In a time where recognition is (as usual) a major national question, whether it is of same sex couples as legally worthy of shared benefits, of undocumented immigrant families as part of the crucial social fabric of the country, or of any of us as individuals with a right to healthcare, Trethewey’s engagement with openings–from the camera shutter to the barrel of a gun to the drop-off at the shore to the clarity of a bruised human eye–has something to teach us.    In “Flood” she offers a 1927 image of black citizens, called refugees, singing for their lives looking at media cameras and the guns of the National Guard after escaping a broken levee.  Trethewey names them “refugees of history,” connecting them to the 2005 flood survivors, also called refugees and looters, barred from bridges to safety and shot on sight by the National Guard.   Trethewey’s tendency to dig into history and bring up moments when a bi-racial family is haunted by shadows and name calling, when a light enough to pass for white sex-worker is recognized and criminalized by a white brother client when she leaves her zone, when a field full of dead black Union soldiers lay unclaimed and unburied by the Union general, or worse, when retreating black Union troops are shot by white Union troops, is instructive.   What is embodiment at the end of the world?  How will we recognize each other as a species?  How can our species continue to take space on the planet if we will be mindful neither of our impact on the land nor of our connections to each other?

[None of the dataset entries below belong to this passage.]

Lemma only_missing_tmp_event (e : event) (st : state) :
  not_fetch e → only_missing_tmp st (add_event e st).
Proof. intros He. by apply frozen_only_missing_tmp, frozen_event. Qed.

(** A task that does not overwrite is fetched only when its destination
    is not there; the fetch goes to its temporary path and nothing else
    that was on the disk changes. *)
Lemma gs_download_only_missing (task : string * string * bool) :
  task.2 = false → keeps only_missing_tmp (GoogleStorageDownload._download S task).
Proof.
  destruct task as [[k d] ow]. cbn [snd]. intros -> st st' r Hrun.
  destruct (bucket st) as [b|] eqn:Hb.
  2: { revert Hrun.
       unfold GoogleStorageDownload._download, path_exists,
         GoogleStorageDownload.blob_download_to_filename,
         GoogleStorageDownload.log_bucket.
       run. cbn [negb andb].
       destruct (bool_decide (is_Some (fs st !! key d)));
         [intros [= <- _]; by apply only_missing_tmp_event |].
       rewrite Hb. cbv beta iota. rewrite Hb. intros [= <- _]. reflexivity. }
  assert (key (d ++ ".000") ≠ key d) as Hkey by apply key_temporary.
  destruct (gs_download_cases S st b k d false Hkey Hb) as (st1 & Hrun1 & _ & Hcases).
  rewrite Hrun in Hrun1. injection Hrun1 as <- _.
  destruct Hcases as [(_ & _ & ->) | ([[=] | Hnone] & logs & Hev & Hlogs & Hcase)];
    [by apply only_missing_tmp_event |].
  exists (EFetch (h_name b) k (d ++ ".000") :: logs). split; [done |].
  assert (fetched_to (EFetch (h_name b) k (d ++ ".000") :: logs) (key (d ++ ".000")))
    as Htmp.
  { exists (h_name b), k, (d ++ ".000"). split; [by left | done]. }
  split.
  - intros p Hp. destruct (decide (p = key (d ++ ".000"))) as [-> | Hpt]; [by right |].
    left. assert (p ≠ key d) as Hpd.
    { intros ->. rewrite Hnone in Hp. by destruct Hp. }
    destruct Hcase as [(data & _ & _ & _ & ->)
                      | [(data & _ & _ & _ & ->)
                        | (w & e & _ & [-> | (_ & -> & _)])]];
      by rewrite ?lookup_insert_ne, ?lookup_delete_ne.
  - intros bk k0 q [[= _ _ ->] | Hin]%elem_of_cons.
    + exists d. split; [done | by left].
    + rewrite Forall_forall in Hlogs. by apply Hlogs in Hin.
Qed.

Anoriginal Ending: The Death of the Mother

In a lecture in a University of Maryland poetry class in 2011, Natasha Trethewey explained that she started writing what she called “bad bad poetry” as a college student as a way to process her grief when her mother died.  In her award winning collection Native Guard, she publishes what I would affirm as “great great poetry” about her mother, which she began to write in her forties in order to address the strange experience of outliving her mother–as in living longer in her own body than her mother had lived.    In Native Guard Trethewey engages the abuse her mother experienced, the KKK terrorism her inter-racial family experienced, and other intimate moments like saving narcissus flowers in a jar for her mother or noticing anthills on her untended grave.  What Natasha Trethewey offers as a shoreline witness to her mother’s experiences, legacies, and absence is actually crucial for us as a species on a deeply abused planet, which we are making more and more toxic through tracking and other violent practices.  The questions for Trethewey about the loss of her mother and her complicated motherland, Missisippi, are questions for all of us as we decide what it means or does not mean to be alive and embodied here at this shoreline on a planet that could possibly shift us off and away from the shore.   May we take this opportunity for reflection and transformation from the example of our deep, brilliant, and sometimes blunt southern black, mixed-race woman Poet Laureate?  May we leave a picture of who we were that might imply a future complicated enough to breathe?